▶ **WHAT YOU NEED TO DO**:
Go through the data below and copy each line that includes "Theorem".

Saved entries
Lemma Versions_shape (d : C) :
  (∃ apiGroup, (Versions GroupName d).1 = (Some apiGroup, None)
               ∧ metav1.Name apiGroup = GroupName)
  ∨ (∃ err, (Versions GroupName d).1 = (None, Some err)).
Proof.
  assert (∀ d1 : C,
            (∃ apiGroup,
                (let '(group, present, err, d) := maybeFetchVersions GroupName d1 in
                 match err with
                 | Some err => (None, Some err, d)
                 | None =>
                     if negb present
                     then (None, Some (ErrorString "no metrics API group registered"), d)
                     else (group, None, d)
                 end).1 = (Some apiGroup, None)
                ∧ metav1.Name apiGroup = GroupName)
            ∨ (∃ err,
                  (let '(group, present, err, d) := maybeFetchVersions GroupName d1 in
                   match err with
                   | Some err => (None, Some err, d)
                   | None =>
                       if negb present
                       then (None, Some (ErrorString "no metrics API group registered"), d)
                       else (group, None, d)
                   end).1 = (None, Some err))) as Hfinal.
  { intros d1.
    destruct (maybeFetchVersions_shape d1) as [(apiGroup & Hhit & Hname) | (err & Hmiss)];
      destruct (maybeFetchVersions GroupName d1) as [[[g p] e] d2]; simpl in *.
    - injection Hhit as -> -> ->. left. by exists apiGroup.
    - injection Hmiss as -> -> ->. right. destruct err; by eexists. }
  unfold Versions.
  pose proof (Hfinal d) as Hfirst.
  destruct (maybeFetchVersions GroupName d) as [[[group present] err] d1].
  destruct (bool_decide (err = None) && negb present
            || bool_decide (err = Some ErrCacheEmpty)); [apply Hfinal | exact Hfirst].
Qed.

(** [Versions] returns a group or an error and never both or neither: the
    group pointer is [nil] exactly when the error is not, and a group it
    returns bears the name of the custom metrics API.  A caller may
    dereference the group as soon as the error is [nil]. *)
Theorem Versions_group_or_error (d : C) :
  match (Versions GroupName d).1 with
  | (Some apiGroup, None) => metav1.Name apiGroup = GroupName
  | (None, Some _) => True
  | (Some _, Some _) | (None, None) => False
  end.
Proof.
  destruct (Versions_shape d) as [(apiGroup & -> & Hname) | (err & ->)]; done.
Qed.
End VersionsMore.

(** ** The converter *)

Section ViaMore.
Variable APIVersionInternal : string.
Context {S Object : Type} {scheme : runtime.Scheme S Object}.

Local Abbreviation internalOf X :=
  {| schema.Group := schema.Group X; schema.Version := APIVersionInternal |}.
Local Abbreviation toInternalFailed :=
  "failed to convert the given object to the internal version: ".
Local Abbreviation toExternalFailed :=
  "failed to convert the given object back to the external version: ".

(** The conversions [UnsafeConvertToVersionVia] asks of a recording scheme,
    by what the scheme behind it answers. *)
Lemma UnsafeConvertToVersionVia_spy (c : runtime.spy S Object) (obj : Object)
    (X : schema.GroupVersion) :
  UnsafeConvertToVersionVia APIVersionInternal c obj X
  = match runtime.UnsafeConvertToVersion (runtime.inner c) obj (internalOf X) with
    | (Err inner, s1) =>
        (Err (ErrorString (toInternalFailed +:+ Error inner)),
         runtime.Spy s1 (runtime.conversions c ++ [(obj, internalOf X)]))
    | (Ok objInt, s1) =>
        match runtime.UnsafeConvertToVersion s1 objInt X with
        | (Err inner, s2) =>
            (Err (ErrorString (toExternalFailed +:+ Error inner)),
             runtime.Spy s2 (runtime.conversions c ++ [(obj, internalOf X); (objInt, X)]))
        | (Ok objExt, s2) =>
            (Ok objExt,
             runtime.Spy s2 (runtime.conversions c ++ [(obj, internalOf X); (objInt, X)]))
        end
    end.
Proof.
  unfold UnsafeConvertToVersionVia. rewrite spy_UnsafeConvertToVersion.
  destruct (runtime.UnsafeConvertToVersion (runtime.inner c) obj (internalOf X))
    as [[objInt|inner] s1]; simpl; [|done].
  rewrite spy_UnsafeConvertToVersion. simpl.
  destruct (runtime.UnsafeConvertToVersion s1 objInt X) as [[objExt|inner] s2]; simpl;
    by rewrite <- app_assoc.
Qed.

(** A failure of [UnsafeConvertToVersionVia] is the failure of one of its
    two conversions, reported under a new error: the message names the leg
    that failed and ends with the message of the scheme's error, and the
    error is never the scheme's own error value, so never a sentinel such as
    [ErrCacheEmpty].  When the conversion to the internal version fails, the
    conversion to the external version is not attempted. *)
Theorem UnsafeConvertToVersionVia_failure (c c' : runtime.spy S Object) (obj : Object)
    (X : schema.GroupVersion) (err : error) :
  UnsafeConvertToVersionVia APIVersionInternal c obj X = (Err err, c') →
  err ≠ ErrCacheEmpty
  ∧ ((∃ inner s1,
         runtime.UnsafeConvertToVersion (runtime.inner c) obj (internalOf X)
         = (Err inner, s1)
         ∧ err = ErrorString (toInternalFailed +:+ Error inner)
         ∧ runtime.conversions c' = runtime.conversions c ++ [(obj, internalOf X)])
     ∨ (∃ objInt s1 inner s2,
           runtime.UnsafeConvertToVersion (runtime.inner c) obj (internalOf X)
           = (Ok objInt, s1)
           ∧ runtime.UnsafeConvertToVersion s1 objInt X = (Err inner, s2)
           ∧ err = ErrorString (toExternalFailed +:+ Error inner)
           ∧ runtime.conversions c'
             = runtime.conversions c ++ [(obj, internalOf X); (objInt, X)])).
Proof.
  rewrite UnsafeConvertToVersionVia_spy.
  destruct (runtime.UnsafeConvertToVersion (runtime.inner c) obj (internalOf X))
    as [[objInt|inner] s1] eqn:Hfirst.
  - destruct (runtime.UnsafeConvertToVersion s1 objInt X) as [[objExt|inner] s2] eqn:Hsecond;
      [done|].
    intros [= <- <-]. split; [done|]. right. by exists objInt, s1, inner, s2.
  - intros [= <- <-]. split; [done|]. left. by exists inner, s1.
Qed.
End ViaMore.

Section ConverterMore.
Variable gvString : schema.GroupVersion → string.
Variable MetricVersions : list schema.GroupVersion.
Variable APIVersionInternal : string.
Context {S F M Object : Type}.
Context {schemeOf : runtime.Scheme S Object}.
Context {codecsOf : serializer.CodecFactory F Object}.

Local Abbreviation internalOf X :=
  {| schema.Group := schema.Group X; schema.Version := APIVersionInternal |}.

(** With [Versions] of an [APIVersionsFromDiscovery] as its source of
    versions, [ConvertListOptionsToPreferredVersion] never dereferences a
    [nil] group, whatever the cached discovery behind it does:
    the group it negotiates on is there whenever [Versions] reports no
    error. *)
Theorem ConvertListOptionsToPreferredVersion_Versions_no_panic
    (GroupName : string) {C : Type} {cached : discovery.CachedDiscoveryInterface C}
    (c : converter.MetricConverter S F C) (opts : Object) :
  (ConvertListOptionsToPreferredVersion gvString MetricVersions APIVersionInternal
     (versionsOf := Versions_AvailableMetricsAPIFunc GroupName) c opts).1
  ≠ NilPointerDereference.
Proof.
  unfold ConvertListOptionsToPreferredVersion.
  unfold callAvailableMetricsAPIFunc, Versions_AvailableMetricsAPIFunc.
  destruct (Versions_shape GroupName (converter.metricsVersions c))
    as [(apiGroup & Hgroup & _) | (err & Herr)];
    destruct (Versions GroupName (converter.metricsVersions c)) as [[group err'] m];
    simpl in *.
  - injection Hgroup as -> ->.
    destruct (negotiatePreferredVersion gvString MetricVersions apiGroup); [|done].
    destruct (UnsafeConvertToVersionVia _ _ _ _) as [[?|?] ?]; done.
  - by injection Herr as -> ->.
Qed.

Context {versionsOf : AvailableMetricsAPIFunc M}.

Local Abbreviation ConvertListOptionsToPreferredVersion :=
  (ConvertListOptionsToPreferredVersion gvString MetricVersions APIVersionInternal
     (S := S) (F := F) (M := M)).

(** An object [ConvertListOptionsToPreferredVersion] returns is the list
    options converted, through the internal version, to a version the
    client knows and the server declared as preferred or advertised: the
    version negotiated on the group its source of versions returned. *)
Theorem ConvertListOptionsToPreferredVersion_result
    (c c' : converter.MetricConverter S F M) (opts paramObj : Object) :
  ConvertListOptionsToPreferredVersion c opts = (Returns (Ok paramObj), c') →
  ∃ apiGroup preferredVersion,
    (callAvailableMetricsAPIFunc (converter.metricsVersions c)).1 = (Some apiGroup, None)
    ∧ converter.metricsVersions c'
      = (callAvailableMetricsAPIFunc (converter.metricsVersions c)).2
    ∧ negotiatePreferredVersion gvString MetricVersions apiGroup = Ok preferredVersion
    ∧ preferredVersion ∈ MetricVersions
    ∧ (gvString preferredVersion = metav1.GroupVersion (metav1.PreferredVersion apiGroup)
       ∨ gvString preferredVersion ∈ metav1.GroupVersion <$> metav1.Versions apiGroup)
    ∧ UnsafeConvertToVersionVia APIVersionInternal (converter.scheme c) opts
        preferredVersion
      = (Ok paramObj, converter.scheme c').
Proof.
  unfold ConvertListOptionsToPreferredVersion.
  destruct (callAvailableMetricsAPIFunc (converter.metricsVersions c))
    as [[[apiGroup|] [err|]] m]; simpl; try done.
  destruct (negotiatePreferredVersion gvString MetricVersions apiGroup)
    as [preferredVersion|err] eqn:Hnegotiate; [|done].
  destruct (UnsafeConvertToVersionVia APIVersionInternal (converter.scheme c) opts
              preferredVersion) as [[obj|err] s] eqn:Hvia; [|done].
  intros [= <- <-]. exists apiGroup, preferredVersion. simpl.
  destruct (negotiated_from_table gvString MetricVersions apiGroup preferredVersion
              (or_intror Hnegotiate)) as (key & Hlookup & Hkey).
  destruct (metricVersionsToGV_Some _ _ Hlookup) as [Hknown Hrendering].
  rewrite Hrendering. done.
Qed.
End ConverterMore.

Section ResultMore.
Variable MetricVersions : list schema.GroupVersion.
Variable APIVersionInternal : string.
Context {S F M Object : Type}.
Context {schemeOf : runtime.Scheme S Object}.
Context {codecsOf : serializer.CodecFactory F Object}.

Local Abbreviation ConvertResultToVersion :=
  (ConvertResultToVersion MetricVersions APIVersionInternal
     (S := runtime.spy S Object) (F := F) (M := M)).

▶ **RESPONSE AREA**:
Theorem Versions_group_or_error (d : C) :
Theorem UnsafeConvertToVersionVia_failure (c c' : runtime.spy S Object) (obj : Object)
Theorem ConvertListOptionsToPreferredVersion_Versions_no_panic
Theorem ConvertListOptionsToPreferredVersion_result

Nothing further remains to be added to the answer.